[YOUR GOAL] Repeat the entire listing exactly.

[DATA]

(** The guard of [main] is reached only by a token that is set and empty:
    then the condition is logged and nothing else happens. *)
Lemma main_with_empty_token_gives_up (outcomes : list (option string)) :
  run (main [("BOT_TOKEN", "")]) outcomes
  = (Ok tt,
     [ Logged ERROR
         "Bot token not found! Please set BOT_TOKEN environment variable." ]).
Proof. reflexivity. Qed.

(** ** The slash commands *)

(** C8.  For every /start event with its message, the first reply that
    [start] hands over is the fixed acknowledgement text with no action
    attached; when the requester is known and the platform delivers, the
    handler returns normally and that reply is the only one. *)
Theorem start_replies_fixed_text (update : Update) (m : Message)
    (outcomes : list (option string)) :
  message update = Some m ->
  hd_error (replies (events_of (start update) outcomes)) = Some start_reply
  /\ reply_body start_reply
     = "Bot started. Use /play to open Lottery or /menu to see available commands."
  /\ actions start_reply = []
  /\ (forall usr, effective_user update = Some usr -> reliable outcomes ->
      result_of (start update) outcomes = Ok tt
      /\ replies (events_of (start update) outcomes) = [start_reply]).
Proof.
  intros Hm. destruct update as [msg cq usr0]; simpl in Hm; subst msg.
  split; [|split; [reflexivity|split; [reflexivity|]]].
  - destruct usr0 as [usr|], outcomes as [|[err|] [|[err'|] rest]]; reflexivity.
  - intros usr Hu Hrel. simpl in Hu; subst usr0.
    call_through Hrel; split; reflexivity.
Qed.

Lemma start_replies_fixed_text_witness :
  message Sample.slash = Some Sample.chat
  /\ result_of (start Sample.slash) [] = Ok tt
  /\ replies (events_of (start Sample.slash) []) = [start_reply].
Proof.
  split; [reflexivity|].
  exact (proj2 (proj2 (proj2
           (start_replies_fixed_text Sample.slash Sample.chat [] eq_refl)))
           Sample.alice eq_refl reliable_nil).
Defined.

(** C6.  For every /play event with its message, the first reply that
    [play_command] hands over has the fixed prompt as text and exactly one
    action, a link button labelled with the fixed button text whose URL is
    the lottery URL; when the requester is known and the platform delivers,
    the handler returns normally and that reply is the only one. *)
Theorem play_replies_one_link (update : Update) (m : Message)
    (outcomes : list (option string)) :
  message update = Some m ->
  hd_error (replies (events_of (play_command update) outcomes)) = Some play_reply
  /\ reply_body play_reply = START_MESSAGE
  /\ actions play_reply = [ mkButton BUTTON_TEXT (Some LOTTERY_URL) None ]
  /\ (forall usr, effective_user update = Some usr -> reliable outcomes ->
      result_of (play_command update) outcomes = Ok tt
      /\ replies (events_of (play_command update) outcomes) = [play_reply]).
Proof.
  intros Hm. destruct update as [msg cq usr0]; simpl in Hm; subst msg.
  split; [|split; [reflexivity|split; [reflexivity|]]].
  - destruct usr0 as [usr|], outcomes as [|[err|] [|[err'|] rest]]; reflexivity.
  - intros usr Hu Hrel. simpl in Hu; subst usr0.
    call_through Hrel; split; reflexivity.
Qed.

Lemma play_replies_one_link_witness :
  message Sample.slash = Some Sample.chat
  /\ result_of (play_command Sample.slash) [] = Ok tt
  /\ replies (events_of (play_command Sample.slash) []) = [play_reply].
Proof.
  split; [reflexivity|].
  exact (proj2 (proj2 (proj2
           (play_replies_one_link Sample.slash Sample.chat [] eq_refl)))
           Sample.alice eq_refl reliable_nil).
Defined.

(** C5.  For every /menu event with its message, the first reply that
    [menu_command] hands over has the menu title as text and carries one
    callback button per command of [BOT_COMMANDS], in that order; the
    payload of each is ["cmd_"] followed by the command name and its label
    contains the name, so that the payloads are [cmd_start], [cmd_play],
    [cmd_menu].  When the requester is known and the platform delivers,
    the handler returns normally and that reply is the only one. *)
Theorem menu_replies_one_button_per_command (update : Update) (m : Message)
    (outcomes : list (option string)) :
  message update = Some m ->
  hd_error (replies (events_of (menu_command update) outcomes)) = Some menu_reply
  /\ reply_body menu_reply = MENU_TITLE
  /\ actions menu_reply = map menu_button BOT_COMMANDS
  /\ Forall2
       (fun button cmd =>
          url button = None
          /\ callback_data button = Some ("cmd_" ++ command cmd)
          /\ exists before after, text button = before ++ command cmd ++ after)
       (actions menu_reply) BOT_COMMANDS
  /\ map callback_data (actions menu_reply)
     = [Some "cmd_start"; Some "cmd_play"; Some "cmd_menu"]
  /\ (forall usr, effective_user update = Some usr -> reliable outcomes ->
      result_of (menu_command update) outcomes = Ok tt
      /\ replies (events_of (menu_command update) outcomes) = [menu_reply]).
Proof.
  intros Hm. destruct update as [msg cq usr0]; simpl in Hm; subst msg.
  split; [|split; [reflexivity|split; [exact menu_reply_actions|split; [|split]]]].
  - destruct usr0 as [usr|], outcomes as [|[err|] [|[err'|] rest]]; reflexivity.
  - rewrite menu_reply_actions. apply menu_buttons_match.
  - rewrite menu_reply_actions. reflexivity.
  - intros usr Hu Hrel. simpl in Hu; subst usr0.
    call_through Hrel; split; reflexivity.
Qed.

Lemma menu_replies_one_button_per_command_witness :
  message Sample.slash = Some Sample.chat
  /\ result_of (menu_command Sample.slash) [] = Ok tt
  /\ replies (events_of (menu_command Sample.slash) []) = [menu_reply].
Proof.
  split; [reflexivity|].
  exact (proj2 (proj2 (proj2 (proj2 (proj2
           (menu_replies_one_button_per_command Sample.slash Sample.chat []
              eq_refl)))))
           Sample.alice eq_refl reliable_nil).
Defined.

(** C10.  Two events of the same kind whose requesters and chats differ,
    handled after whatever histories, get the same replies, text and
    actions alike, from [start], from [play_command] and from
    [menu_command], as long as the platform treats the calls alike. *)
Theorem replies_independent_of_requester (u1 u2 : Update) (m1 m2 : Message)
    (usr1 usr2 : User) (w1 w2 : World) :
  message u1 = Some m1 -> effective_user u1 = Some usr1 ->
  message u2 = Some m2 -> effective_user u2 = Some usr2 ->
  pending w1 = pending w2 ->
  (exists added,
     adds_replies (start u1) w1 added /\ adds_replies (start u2) w2 added)
  /\ (exists added,
        adds_replies (play_command u1) w1 added
        /\ adds_replies (play_command u2) w2 added)
  /\ (exists added,
        adds_replies (menu_command u1) w1 added
        /\ adds_replies (menu_command u2) w2 added).
Proof.
  intros Hm1 Hu1 Hm2 Hu2 Hw.
  destruct u1 as [msg1 cq1 eu1], u2 as [msg2 cq2 eu2]; simpl in *; subst.
  destruct w1 as [t1 p1], w2 as [t2 p2]; simpl in Hw; subst p2.
  unfold adds_replies.
  destruct p1 as [|[err|] [|[err'|] rest]];
    (split; [|split]); eexists; split; simpl trace;
    repeat rewrite replies_app; rewrite <- ?app_assoc; reflexivity.
Qed.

[SOLVED EXERCISE]
(** The guard of [main] is reached only by a token that is set and empty:
    then the condition is logged and nothing else happens. *)
Lemma main_with_empty_token_gives_up (outcomes : list (option string)) :
  run (main [("BOT_TOKEN", "")]) outcomes
  = (Ok tt,
     [ Logged ERROR
         "Bot token not found! Please set BOT_TOKEN environment variable." ]).
Proof. reflexivity. Qed.

(** ** The slash commands *)

(** C8.  For every /start event with its message, the first reply that
    [start] hands over is the fixed acknowledgement text with no action
    attached; when the requester is known and the platform delivers, the
    handler returns normally and that reply is the only one. *)
Theorem start_replies_fixed_text (update : Update) (m : Message)
    (outcomes : list (option string)) :
  message update = Some m ->
  hd_error (replies (events_of (start update) outcomes)) = Some start_reply
  /\ reply_body start_reply
     = "Bot started. Use /play to open Lottery or /menu to see available commands."
  /\ actions start_reply = []
  /\ (forall usr, effective_user update = Some usr -> reliable outcomes ->
      result_of (start update) outcomes = Ok tt
      /\ replies (events_of (start update) outcomes) = [start_reply]).
Proof.
  intros Hm. destruct update as [msg cq usr0]; simpl in Hm; subst msg.
  split; [|split; [reflexivity|split; [reflexivity|]]].
  - destruct usr0 as [usr|], outcomes as [|[err|] [|[err'|] rest]]; reflexivity.
  - intros usr Hu Hrel. simpl in Hu; subst usr0.
    call_through Hrel; split; reflexivity.
Qed.

Lemma start_replies_fixed_text_witness :
  message Sample.slash = Some Sample.chat
  /\ result_of (start Sample.slash) [] = Ok tt
  /\ replies (events_of (start Sample.slash) []) = [start_reply].
Proof.
  split; [reflexivity|].
  exact (proj2 (proj2 (proj2
           (start_replies_fixed_text Sample.slash Sample.chat [] eq_refl)))
           Sample.alice eq_refl reliable_nil).
Defined.

(** C6.  For every /play event with its message, the first reply that
    [play_command] hands over has the fixed prompt as text and exactly one
    action, a link button labelled with the fixed button text whose URL is
    the lottery URL; when the requester is known and the platform delivers,
    the handler returns normally and that reply is the only one. *)
Theorem play_replies_one_link (update : Update) (m : Message)
    (outcomes : list (option string)) :
  message update = Some m ->
  hd_error (replies (events_of (play_command update) outcomes)) = Some play_reply
  /\ reply_body play_reply = START_MESSAGE
  /\ actions play_reply = [ mkButton BUTTON_TEXT (Some LOTTERY_URL) None ]
  /\ (forall usr, effective_user update = Some usr -> reliable outcomes ->
      result_of (play_command update) outcomes = Ok tt
      /\ replies (events_of (play_command update) outcomes) = [play_reply]).
Proof.
  intros Hm. destruct update as [msg cq usr0]; simpl in Hm; subst msg.
  split; [|split; [reflexivity|split; [reflexivity|]]].
  - destruct usr0 as [usr|], outcomes as [|[err|] [|[err'|] rest]]; reflexivity.
  - intros usr Hu Hrel. simpl in Hu; subst usr0.
    call_through Hrel; split; reflexivity.
Qed.

Lemma play_replies_one_link_witness :
  message Sample.slash = Some Sample.chat
  /\ result_of (play_command Sample.slash) [] = Ok tt
  /\ replies (events_of (play_command Sample.slash) []) = [play_reply].
Proof.
  split; [reflexivity|].
  exact (proj2 (proj2 (proj2
           (play_replies_one_link Sample.slash Sample.chat [] eq_refl)))
           Sample.alice eq_refl reliable_nil).
Defined.

(** C5.  For every /menu event with its message, the first reply that
    [menu_command] hands over has the menu title as text and carries one
    callback button per command of [BOT_COMMANDS], in that order; the
    payload of each is ["cmd_"] followed by the command name and its label
    contains the name, so that the payloads are [cmd_start], [cmd_play],
    [cmd_menu].  When the requester is known and the platform delivers,
    the handler returns normally and that reply is the only one. *)
Theorem menu_replies_one_button_per_command (update : Update) (m : Message)
    (outcomes : list (option string)) :
  message update = Some m ->
  hd_error (replies (events_of (menu_command update) outcomes)) = Some menu_reply
  /\ reply_body menu_reply = MENU_TITLE
  /\ actions menu_reply = map menu_button BOT_COMMANDS
  /\ Forall2
       (fun button cmd =>
          url button = None
          /\ callback_data button = Some ("cmd_" ++ command cmd)
          /\ exists before after, text button = before ++ command cmd ++ after)
       (actions menu_reply) BOT_COMMANDS
  /\ map callback_data (actions menu_reply)
     = [Some "cmd_start"; Some "cmd_play"; Some "cmd_menu"]
  /\ (forall usr, effective_user update = Some usr -> reliable outcomes ->
      result_of (menu_command update) outcomes = Ok tt
      /\ replies (events_of (menu_command update) outcomes) = [menu_reply]).
Proof.
  intros Hm. destruct update as [msg cq usr0]; simpl in Hm; subst msg.
  split; [|split; [reflexivity|split; [exact menu_reply_actions|split; [|split]]]].
  - destruct usr0 as [usr|], outcomes as [|[err|] [|[err'|] rest]]; reflexivity.
  - rewrite menu_reply_actions. apply menu_buttons_match.
  - rewrite menu_reply_actions. reflexivity.
  - intros usr Hu Hrel. simpl in Hu; subst usr0.
    call_through Hrel; split; reflexivity.
Qed.

Lemma menu_replies_one_button_per_command_witness :
  message Sample.slash = Some Sample.chat
  /\ result_of (menu_command Sample.slash) [] = Ok tt
  /\ replies (events_of (menu_command Sample.slash) []) = [menu_reply].
Proof.
  split; [reflexivity|].
  exact (proj2 (proj2 (proj2 (proj2 (proj2
           (menu_replies_one_button_per_command Sample.slash Sample.chat []
              eq_refl)))))
           Sample.alice eq_refl reliable_nil).
Defined.

(** C10.  Two events of the same kind whose requesters and chats differ,
    handled after whatever histories, get the same replies, text and
    actions alike, from [start], from [play_command] and from
    [menu_command], as long as the platform treats the calls alike. *)
Theorem replies_independent_of_requester (u1 u2 : Update) (m1 m2 : Message)
    (usr1 usr2 : User) (w1 w2 : World) :
  message u1 = Some m1 -> effective_user u1 = Some usr1 ->
  message u2 = Some m2 -> effective_user u2 = Some usr2 ->
  pending w1 = pending w2 ->
  (exists added,
     adds_replies (start u1) w1 added /\ adds_replies (start u2) w2 added)
  /\ (exists added,
        adds_replies (play_command u1) w1 added
        /\ adds_replies (play_command u2) w2 added)
  /\ (exists added,
        adds_replies (menu_command u1) w1 added
        /\ adds_replies (menu_command u2) w2 added).
Proof.
  intros Hm1 Hu1 Hm2 Hu2 Hw.
  destruct u1 as [msg1 cq1 eu1], u2 as [msg2 cq2 eu2]; simpl in *; subst.
  destruct w1 as [t1 p1], w2 as [t2 p2]; simpl in Hw; subst p2.
  unfold adds_replies.
  destruct p1 as [|[err|] [|[err'|] rest]];
    (split; [|split]); eexists; split; simpl trace;
    repeat rewrite replies_app; rewrite <- ?app_assoc; reflexivity.
Qed.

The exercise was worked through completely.